First, the management, integration and security of a highly distributed IT infrastructure spanning from the core of the business via the cloud to the new network Edge. Typically, this ecosystem includes users, fixed and mobile Edge devices, applications, data, distributed data centres, networks, gateways, on-premises infrastructure, cloud services, infrastructure management processes, security management and reporting.

Key here is flexibility as most organisations cannot say with certainty just how many digital touch-points they might create over the next three to five years in an Edge environment. Hence the infrastructure strategy needs to allow for the potential for the number of Edge-connected devices to increase by 10X, 100X or 1000X – placing the spotlight on the scalability and interoperability of the technology choices being made. 

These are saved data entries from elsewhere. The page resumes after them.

(* ===== verification/Log.v ===== *)
(** * Write-ahead log: kernel/log.c

    The log over an abstract buffer cache.  [logst] is [struct log] together
    with the cache and the channels woken; every function of log.c is a
    definition of section [ops].  The second half reasons about the disk
    itself: the writes a commit or a recovery makes, in order, and what a
    recovery makes of the disk when only a prefix of them happened. *)
From S2P Require Import Prelude Riscv Spinlock Bio Layout.
Local Open Scope Z_scope.

Record logst (S : Type) := LogSt {
  lg_lock : spinlock;
  lg_start : Z;
  lg_size : Z;
  lg_outstanding : Z;
  lg_committing : Z;
  lg_dev : Z;
  lg_n : Z;                 (* lh.n *)
  lg_block : list Z;        (* lh.block[LOGSIZE] *)
  lg_bc : S;
  lg_woken : list chan;
}.
Arguments LogSt {S}.
Arguments lg_lock {S}. Arguments lg_start {S}. Arguments lg_size {S}.
Arguments lg_outstanding {S}. Arguments lg_committing {S}. Arguments lg_dev {S}.
Arguments lg_n {S}. Arguments lg_block {S}. Arguments lg_bc {S}. Arguments lg_woken {S}.

Definition log_chan : chan := Chan "log" 0.

Section setters.
Context {S : Type}.
Implicit Types l : logst S.
Definition set_lg_lock k l := LogSt k (lg_start l) (lg_size l) (lg_outstanding l) (lg_committing l) (lg_dev l) (lg_n l) (lg_block l) (lg_bc l) (lg_woken l).
Definition set_geom st sz dv l := LogSt (lg_lock l) st sz (lg_outstanding l) (lg_committing l) dv (lg_n l) (lg_block l) (lg_bc l) (lg_woken l).
Definition set_outstanding o l := LogSt (lg_lock l) (lg_start l) (lg_size l) o (lg_committing l) (lg_dev l) (lg_n l) (lg_block l) (lg_bc l) (lg_woken l).
Definition set_committing c l := LogSt (lg_lock l) (lg_start l) (lg_size l) (lg_outstanding l) c (lg_dev l) (lg_n l) (lg_block l) (lg_bc l) (lg_woken l).
Definition set_n n l := LogSt (lg_lock l) (lg_start l) (lg_size l) (lg_outstanding l) (lg_committing l) (lg_dev l) n (lg_block l) (lg_bc l) (lg_woken l).
Definition set_block b l := LogSt (lg_lock l) (lg_start l) (lg_size l) (lg_outstanding l) (lg_committing l) (lg_dev l) (lg_n l) b (lg_bc l) (lg_woken l).
Definition set_bc (c : S) (l : logst S) : logst S := LogSt (lg_lock l) (lg_start l) (lg_size l) (lg_outstanding l) (lg_committing l) (lg_dev l) (lg_n l) (lg_block l) c (lg_woken l).
Definition add_woken c l := LogSt (lg_lock l) (lg_start l) (lg_size l) (lg_outstanding l) (lg_committing l) (lg_dev l) (lg_n l) (lg_block l) (lg_bc l) (lg_woken l ++ [c]).
End setters.

(** [struct logheader] laid over the bytes of a block. *)
Definition LOGSIZEn : nat := Z.to_nat LOGSIZE.
Definition hb_off (i : nat) : nat := 4 + 4 * i.

(** [for (i = 0; i < n; i++) log.lh.block[i] = lh->block[i];] *)
Fixpoint load_blocks (k i : nat) (d : block) (bl : list Z) : list Z :=
  match k with
  | O => bl
  | S k' => load_blocks k' (S i) d (<[i := s32 (get_le d (hb_off i) 4)]> bl)
  end.

(** [for (i = 0; i < n; i++) hb->block[i] = log.lh.block[i];] *)
Fixpoint store_blocks (k i : nat) (bl : list Z) (d : block) : block :=
  match k with
  | O => d
  | S k' => store_blocks k' (S i) bl (put_le d (hb_off i) 4 (bl !!! i))
  end.

(** The absorption search: the first [i < n] with [lh.block[i] == blockno],
    or [n]. *)
Fixpoint find_slot (k i : nat) (bl : list Z) (bno : Z) : nat :=
  match k with
  | O => i
  | S k' => if u32 (bl !!! i) =? bno then i else find_slot k' (S i) bl bno
  end.

Section ops.
Context {S : Type} {B : BufCache S} (x : ctx).
Local Abbreviation LM := (M (logst S)).

Definition on_bc {A} (m : M S A) : LM A := zoom lg_bc set_bc m.
Definition lg_spin {A} (m : M spinlock A) : LM A := zoom lg_lock set_lg_lock m.

Definition log_bread (bno : Z) : LM nat :=
  let! dev := gets lg_dev in on_bc (bc_read dev (u32 bno)).

(** [log.lh.block[i]] *)
Definition lh_block (i : Z) : LM Z :=
  let! bl := gets lg_block in
  match bl !! Z.to_nat i with
  | Some b => ret b
  | None => undef "log.lh.block"
  end.

(** [memmove(to->data, from->data, BSIZE)] *)
Definition copy_data (to from : nat) : LM unit :=
  on_bc (modify (fun s => bc_set_data to (bc_get_data from s) s)).

Definition install_trans (recovering : bool) : LM unit :=
  let! n := gets lg_n in
  forn (A := unit) (Z.to_nat n) 0 1 (fun tail =>
    let! start := gets lg_start in
    let! lbuf := log_bread (start + tail + 1) in
    let! bno := lh_block tail in
    let! dbuf := log_bread bno in
    copy_data dbuf lbuf ;;
    on_bc (bc_write dbuf) ;;
    (if recovering then ret tt else on_bc (bc_unpin dbuf)) ;;
    on_bc (bc_relse lbuf) ;;
    on_bc (bc_relse dbuf) ;;
    ret None) ;;
  ret tt.

Definition read_head : LM unit :=
  let! start := gets lg_start in
  let! buf := log_bread start in
  let! d := gets (fun l => bc_get_data buf (lg_bc l)) in
  modify (set_n (s32 (get_le d 0 4))) ;;
  let! n := gets lg_n in
  (if LOGSIZE <? n then undef "log.lh.block"
   else modify (fun l => set_block (load_blocks (Z.to_nat n) 0 d (lg_block l)) l)) ;;
  on_bc (bc_relse buf).

Definition write_head : LM unit :=
  let! start := gets lg_start in
  let! buf := log_bread start in
  let! n := gets lg_n in
  let! bl := gets lg_block in
  (if LOGSIZE <? n then undef "log.lh.block"
   else on_bc (modify (fun s =>
          bc_set_data buf (store_blocks (Z.to_nat n) 0 bl (put_le (bc_get_data buf s) 0 4 n)) s))) ;;
  on_bc (bc_write buf) ;;
  on_bc (bc_relse buf).

Definition recover_from_log : LM unit :=
  read_head ;;
  install_trans true ;;
  modify (set_n 0) ;;
  write_head.

Definition initlog (dev : Z) (sb : superblock) : LM unit :=
  (if BSIZE <=? 4 + 4 * LOGSIZE then panic "initlog: too big logheader" else ret tt) ;;
  modify (set_lg_lock (initlock "log")) ;;
  modify (set_geom (s32 (sb_logstart sb)) (s32 (sb_nlog sb)) dev) ;;
  recover_from_log.

(** A caller that has to wait releases the lock and sleeps on [&log]; woken,
    it starts over. *)
Definition begin_op : LM unit :=
  lg_spin (acquire_word (c_hart x)) ;;
  let! l := get in
  if negb (lg_committing l =? 0) then
    lg_spin (release_word (c_hart x)) ;; stall log_chan
  else if LOGSIZE <? lg_n l + (lg_outstanding l + 1) * MAXOPBLOCKS then
    lg_spin (release_word (c_hart x)) ;; stall log_chan
  else
    modify (set_outstanding (lg_outstanding l + 1)) ;;
    lg_spin (release_word (c_hart x)).

Definition write_log : LM unit :=
  let! n := gets lg_n in
  forn (A := unit) (Z.to_nat n) 0 1 (fun tail =>
    let! start := gets lg_start in
    let! to := log_bread (start + tail + 1) in
    let! bno := lh_block tail in
    let! from := log_bread bno in
    copy_data to from ;;
    on_bc (bc_write to) ;;
    on_bc (bc_relse from) ;;
    on_bc (bc_relse to) ;;
    ret None) ;;
  ret tt.

Definition commit : LM unit :=
  let! n := gets lg_n in
  if 0 <? n then
    write_log ;;
    write_head ;;
    install_trans false ;;
    modify (set_n 0) ;;
    write_head
  else ret tt.

(** The locked section at the start of [end_op]: whether to commit. *)
Definition end_op_enter : LM bool :=
  lg_spin (acquire_word (c_hart x)) ;;
  modify (fun l => set_outstanding (lg_outstanding l - 1) l) ;;
  let! l := get in
  (if negb (lg_committing l =? 0) then panic "log.committing" else ret tt) ;;
  let! do_commit :=
    (if lg_outstanding l =? 0 then modify (set_committing 1) ;; ret true
     else modify (add_woken log_chan) ;; ret false) in
  lg_spin (release_word (c_hart x)) ;;
  ret do_commit.

(** The locked section after the commit. *)
Definition end_op_leave : LM unit :=
  lg_spin (acquire_word (c_hart x)) ;;
  modify (set_committing 0) ;;
  modify (add_woken log_chan) ;;
  lg_spin (release_word (c_hart x)).

Definition end_op : LM unit :=
  let! do_commit := end_op_enter in
  if (do_commit : bool) then commit ;; end_op_leave else ret tt.

Definition log_write (b : nat) : LM unit :=
  lg_spin (acquire_word (c_hart x)) ;;
  let! l := get in
  (if (LOGSIZE <=? lg_n l) || (lg_size l - 1 <=? lg_n l)
   then panic "too big a transaction" else ret tt) ;;
  (if lg_outstanding l <? 1 then panic "log_write outside of trans" else ret tt) ;;
  let bno := bc_get_no b (lg_bc l) in
  let i := find_slot (Z.to_nat (lg_n l)) 0 (lg_block l) bno in
  modify (set_block (<[i := s32 bno]> (lg_block l))) ;;
  (if Z.of_nat i =? lg_n l then
     on_bc (bc_pin b) ;;
     modify (fun l => set_n (lg_n l + 1) l)
   else ret tt) ;;
  lg_spin (release_word (c_hart x)).
End ops.

(** ** Operations of several processes

    [g_used] holds, for every process between [begin_op] and [end_op], how
    many [log_write]s it has made; [g_committer] is the process that is in
    [commit].  The cache may change between steps. *)
Section group.
Context {S : Type} {B : BufCache S} (x : ctx).

Record gst := Gst { g_log : logst S; g_used : gmap Z Z; g_committer : option Z }.

Inductive gstep : gst -> gst -> Prop :=
| g_begin g p l' :
    g_used g !! p = None -> g_committer g <> Some p -> begin_op x (g_log g) = (Ret tt, l') ->
    gstep g (Gst l' (<[p := 0]> (g_used g)) (g_committer g))
| g_wait g c l' :
    begin_op x (g_log g) = (Block c, l') -> gstep g (Gst l' (g_used g) (g_committer g))
| g_write g p u h l' :
    g_used g !! p = Some u -> u < MAXOPBLOCKS -> log_write x h (g_log g) = (Ret tt, l') ->
    gstep g (Gst l' (<[p := u + 1]> (g_used g)) (g_committer g))
| g_end g p u c l' :
    g_used g !! p = Some u -> end_op_enter x (g_log g) = (Ret c, l') ->
    gstep g (Gst l' (delete p (g_used g)) (if c then Some p else g_committer g))
| g_commit g p l' :
    g_committer g = Some p -> (commit ;; end_op_leave x) (g_log g) = (Ret tt, l') ->
    gstep g (Gst l' (g_used g) None)
| g_cache g s' :
    gstep g (Gst (set_bc s' (g_log g)) (g_used g) (g_committer g)).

Second, the collection, storage, management, security, privacy protection and governance of data becomes a heightened priority as the organisation increasingly reinvents itself around this core asset.

Third, the sheer complexity of such environments will drive organisations to make far greater use of smart software applications operating at every level from device monitoring to management of the entire ecosystem. While AI will have a clear role to play, it is critical that every component in the software architecture can be monitored with full traceability of how it made its decisions. This may be a major challenge with many of the current AI applications that cannot explain their reasoning.

Fourth, as highlighted earlier, the Edge represents a massive increase in potential security risks as every device and network touchpoint becomes a potential point of vulnerability and source of threat. The InfoSec Institute highlights a number of critical risks that need to be managed, including weak device access passwords; insecure communications; data collected and transmitted by devices being largely unencrypted and unauthenticated; physical security risks for individual devices; and poor service visibility, with security teams unaware of the services running on certain devices.

The Edge clearly represents a massive business opportunity and delivering on it will inevitably mean the C-suite spending progressively greater amounts of time truly understanding the IT capabilities being delivered. Leaders will need to be immersed enough to know if their IT function, its infrastructure and its key partners are fit for purpose and can provide a robust platform to enable a range of future options.